Nearly everyone shops online nowadays, for products ranging from clothes and accessories, to electronics and appliances, to food and medicines. The internet has made it so that consumers don’t need to leave their house and go to a store in order to buy the items they want or need—but it has also made it so that manufacturers don’t need to get their products onto the shelves of stores in order to have them sold. In fact, they don’t need a store at all—all they need is a domain name. And for those selling counterfeit versions of luxury brand name goods, their dream counterfeit domain name is just a few clicks away.

Cyber threat intelligence companies DomainTools and Farsight Security recently published a report delving into the misuse of domain names related to four luxury fashion brands—Burberry, Cartier, Gucci and Prada. This week I spoke with the director of product management at DomainTools, Tim Helming, to talk about the results of the research and its implications.

Helming said the two main takeaways from this research were that “there’s a very high level of use of brand names by people who aren’t the brand owners” and “it’s not as easy a problem to solve as people might assume.”

In its scan for domain names related to each of the four luxury brands, the DomainTools and Farsight team found at least 1,000 domains for each brand that weren’t owned by the company itself and which didn’t appear to be incidental (ex. was excluded despite containing the word “prada”). The scan for “gucci” alone brought up over 3,000 non-Gucci-owned domain names. These domain names were found and analyzed using public WHOIS records – records containing information about the owners of domains and their contact information.

A more in-depth analysis of the thousands of domain names began to unveil a landscape of potential criminal activity. A total of 350 domains were determined by the DomainTools Reputation Engine to be at “high risk” of containing malware or being engaged in phishing or spam. And in addition to hundreds of domains registered privately to hide the owner’s identifying information, several were registered using clearly phone names such as “Ano Nymous.” According to the report, there isn’t much enforcement to ensure that information provided by registrants is genuine—and as long as they have a working email address and the means to pay, the domain is theirs. Even if it contains a trademarked brand name.

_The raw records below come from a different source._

(* ===== verification/OwnerReadModelProps.v ===== *)
(** * Properties of the owner read-model

    Two models are equivalent when they agree on everything but the [updated_at]
    columns; every statement respects that equivalence. *)

From Stdlib Require Import ZArith Lia Ascii String SpecFloat.
From stdpp Require Import base gmap strings list numbers.
From S2P Require Import Prelude RustStd External Stores OwnerReadModel.

Open Scope Z_scope.
Open Scope bridge_scope.

(** ** Equality up to timestamps *)

Definition row_view (r : owner_row) : Uuid * option string := (r.(or_user_id), r.(or_wallet_address)).

#[export] Instance rm_equiv : Equiv ReadModel := fun a b =>
  row_view <$> a.(meter_owner) = row_view <$> b.(meter_owner) /\
  uw_wallet_address <$> a.(user_wallet) = uw_wallet_address <$> b.(user_wallet).

#[export] Instance rm_equivalence : Equivalence (≡@{ReadModel}).
Proof.
  split.
  - by intros a.
  - intros a b [H1 H2]. by split; symmetry.
  - intros a b c [H1 H2] [H3 H4]. split; congruence.
Qed.

Lemma equiv_owner a b s : a ≡ b -> row_view <$> a.(meter_owner) !! s = row_view <$> b.(meter_owner) !! s.
Proof. intros [H _]. rewrite <- !lookup_fmap. by rewrite H. Qed.

Lemma equiv_edge a b u : a ≡ b -> edge_wallet a u = edge_wallet b u.
Proof.
  intros [_ H]. unfold edge_wallet. assert (Hu : (uw_wallet_address <$> user_wallet a) !! u = (uw_wallet_address <$> user_wallet b) !! u) by (by rewrite H).
  rewrite !lookup_fmap in Hu. destruct (user_wallet a !! u), (user_wallet b !! u); cbn in *; congruence.
Qed.

Lemma upsert_row_view old old' u x t t' :
  row_view <$> old = row_view <$> old' ->
  row_view (upsert_row old u x t) = row_view (upsert_row old' u x t').
Proof.
  destruct old as [[]|], old' as [[]|]; cbn; try done. unfold row_view. cbn.
  intros [= -> ->]. done.
Qed.

Section Proper.
Context (canon : string -> string).

Lemma upsert_proper a b s u w t t' : a ≡ b -> upsert_effect canon a s u w t ≡ upsert_effect canon b s u w t'.
Proof.
  intros Hab. split; cbn [meter_owner user_wallet upsert_effect]; [|apply Hab].
  rewrite !fmap_insert. rewrite (equiv_edge a b u Hab). f_equal; [|apply Hab].
  apply upsert_row_view. by apply equiv_owner.
Qed.

Lemma update_row_view u w t t' r r' :
  row_view r = row_view r' ->
  row_view (if bool_decide (r.(or_user_id) = u) then set_wallet w t r else r) =
  row_view (if bool_decide (r'.(or_user_id) = u) then set_wallet w t' r' else r').
Proof. destruct r, r'. unfold row_view. cbn. intros [= -> ->]. by case_bool_decide. Qed.

Lemma fmap_view_ext (f g : owner_row -> owner_row) (m m' : gmap string owner_row) :
  row_view <$> m = row_view <$> m' ->
  (forall r r', row_view r = row_view r' -> row_view (f r) = row_view (g r')) ->
  row_view <$> (f <$> m) = row_view <$> (g <$> m').
Proof.
  intros Hm Hf. apply map_eq. intros k. assert (Hk : (row_view <$> m) !! k = (row_view <$> m') !! k) by (by rewrite Hm).
  rewrite !lookup_fmap in *. destruct (m !! k), (m' !! k); cbn in *; try done. f_equal. apply Hf. congruence.
Qed.

Lemma update_proper a b u w t t' : a ≡ b -> update_effect a u w t ≡ update_effect b u w t'.
Proof.
  intros Hab. split; cbn [meter_owner user_wallet update_effect].
  - apply fmap_view_ext; [apply Hab|]. intros r r'. apply update_row_view.
  - rewrite !fmap_insert. cbn. f_equal. apply Hab.
Qed.

Lemma clear_proper a b u w t t' : a ≡ b -> clear_effect a u w t ≡ clear_effect b u w t'.
Proof.
  intros Hab. split; cbn [meter_owner user_wallet clear_effect].
  - apply fmap_view_ext; [apply Hab|]. intros [] []. unfold row_view. cbn. intros [= -> ->].
    by case_bool_decide.
  - destruct Hab as [_ H]. assert (Hu : (uw_wallet_address <$> user_wallet a) !! u = (uw_wallet_address <$> user_wallet b) !! u) by (by rewrite H).
    rewrite !lookup_fmap in Hu. destruct (user_wallet a !! u) as [[]|], (user_wallet b !! u) as [[]|]; cbn in *; try done.
    injection Hu as ->. case_bool_decide; [|done]. rewrite !fmap_insert. cbn. by f_equal.
Qed.

Lemma apply_proper a b x t t' : a ≡ b -> apply_action canon a x t IoOk ≡ apply_action canon b x t' IoOk.
Proof.
  destruct x; cbn; intros; [by apply upsert_proper|by apply update_proper|by apply clear_proper|done].
Qed.

(** ** Arrival order *)

Definition wallet_free (x : feed_action) : Prop := match x with Upsert _ _ None => True | _ => False end.
Definition wallet_event (x : feed_action) : Prop := match x with SetWallet _ _ => True | _ => False end.

Lemma edge_update rm u w t u' :
  edge_wallet (update_effect rm u w t) u' = if bool_decide (u = u') then w else edge_wallet rm u'.
Proof.
  unfold edge_wallet. cbn [user_wallet update_effect]. case_bool_decide as H.
  - subst. by rewrite lookup_insert_eq.
  - by rewrite lookup_insert_ne.
Qed.

(** A registration without a wallet and a wallet event commute. *)
Lemma upsert_update_commute rm s u v w t1 t2 t3 t4 :
  update_effect (upsert_effect canon rm s u None t1) v w t2 ≡
  upsert_effect canon (update_effect rm v w t3) s u None t4.
Proof.
  split; cbn [meter_owner user_wallet update_effect upsert_effect coalesce].
  - rewrite edge_update. cbn [meter_owner update_effect]. rewrite lookup_fmap.
    apply map_eq. intros k. rewrite !lookup_fmap. destruct (decide (k = canon s)) as [->|Hk].
    + rewrite !lookup_insert_eq. cbn. f_equal.
      destruct (meter_owner rm !! canon s) as [[ru rw rt]|]; unfold row_view, upsert_row; cbn;
        repeat (case_bool_decide; subst; cbn); try done; try congruence.
      by destruct w.
    + rewrite !lookup_insert_ne by done. rewrite lookup_fmap. destruct (meter_owner rm !! k) as [r|]; [|done].
      cbn. f_equal. by apply update_row_view.
  - by rewrite !fmap_insert.
Qed.

Definition run (rm : ReadModel) (l : list (feed_action * Z)) : ReadModel :=
  fold_left (fun rm x => apply_action canon rm x.1 x.2 IoOk) l rm.

Lemma run_proper a b l l' : a ≡ b -> l.*1 = l'.*1 -> run a l ≡ run b l'.
Proof.
  revert a b l'. induction l as [|[x t] l IH]; intros a b [|[y t'] l'] Hab Heq; cbn in Heq; try done.
  injection Heq as -> Heq. cbn. apply IH; [|done]. by apply apply_proper.
Qed.

Lemma apply_commute rm m x t1 t2 t3 t4 :
  wallet_free m -> wallet_event x ->
  apply_action canon (apply_action canon rm m t1 IoOk) x t2 IoOk ≡
  apply_action canon (apply_action canon rm x t3 IoOk) m t4 IoOk.
Proof.
  destruct m as [s u [w|]| | |], x; cbn; try done. intros _ _. apply upsert_update_commute.
Qed.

“When you register a domain name, there are very few guardrails around what you do, so if I registered a domain name that has ‘Microsoft’ in it, there is no check as to whether I have anything to do with Microsoft,” Helming said. “There’s also no check really as to what my identity is, so I can put a fictitious identity in there.”

Not only is the process for verifying the validity of domain registrants flimsy (or nonexistent)—tracking down fraudsters when they are discovered can be incredibly difficult, or nearly impossible. While companies can report a counterfeit domain name through a process called the uniform domain-name dispute-resolution policy (UDRP), Helming described the process as “a little bit burdensome” and explained there’s a burden of proof on the company to show that the domain name in question is abusing their trademark. Prosecuting those who are behind these counterfeiting schemes can rarely be accomplished due to registrants’ abilities to shield their identity and origin through fake names and IP-hiding services like VPNs and the Tor browser. And one oft-suggested method for popular brands to protect their trademarks online is essentially a lost cause.

“When I talk to people about this, a lot of times they go, well why doesn’t Microsoft (for example) just register all the ‘Microsoft’ domains? It’s not nearly that simple,” Helming said, explaining that Microsoft would have to buy the “Microsoft” URL for every existing domain extension – .com, .net, .me and even more obscure ones like .coffee or .ninja.

“Suppose you have even just one or two important names for your company and you want to possess the domains that are related to them. Well, you have to multiply that by all of the different domain extensions there are (…) which is well over 1,000,” Helming explained. “So right there there’s 1,000, but then if you think about adding words onto those names, it grows dramatically.”

The mere existence of fake trademarked domain names might not seem like a big deal—and those “what they ordered vs. what they received” articles can be pretty funny—but what isn’t funny is the possibility of criminals using these trademarked URLs to trick customers into buying counterfeit versions of medical products, pharmaceuticals and vehicle parts that can lead to serious injury or accidents. Fortunately, Helming says, regulation in these particularly industries is being taken more seriously, and though the picture may seem bleak for other brands, there are still ways the approximately $460 billion a year counterfeit trade can be combatted.

“What it comes down to is for the end users, for the public to become more and more informed about red flags that might indicate that you’re looking at something sketchy, and to be careful about where you go,” he said. “If it stops working then the criminals are going to stop doing it (…) Every person who uses the internet can play a role in this, but it involves doing a little bit of homework to be able to spot these things.”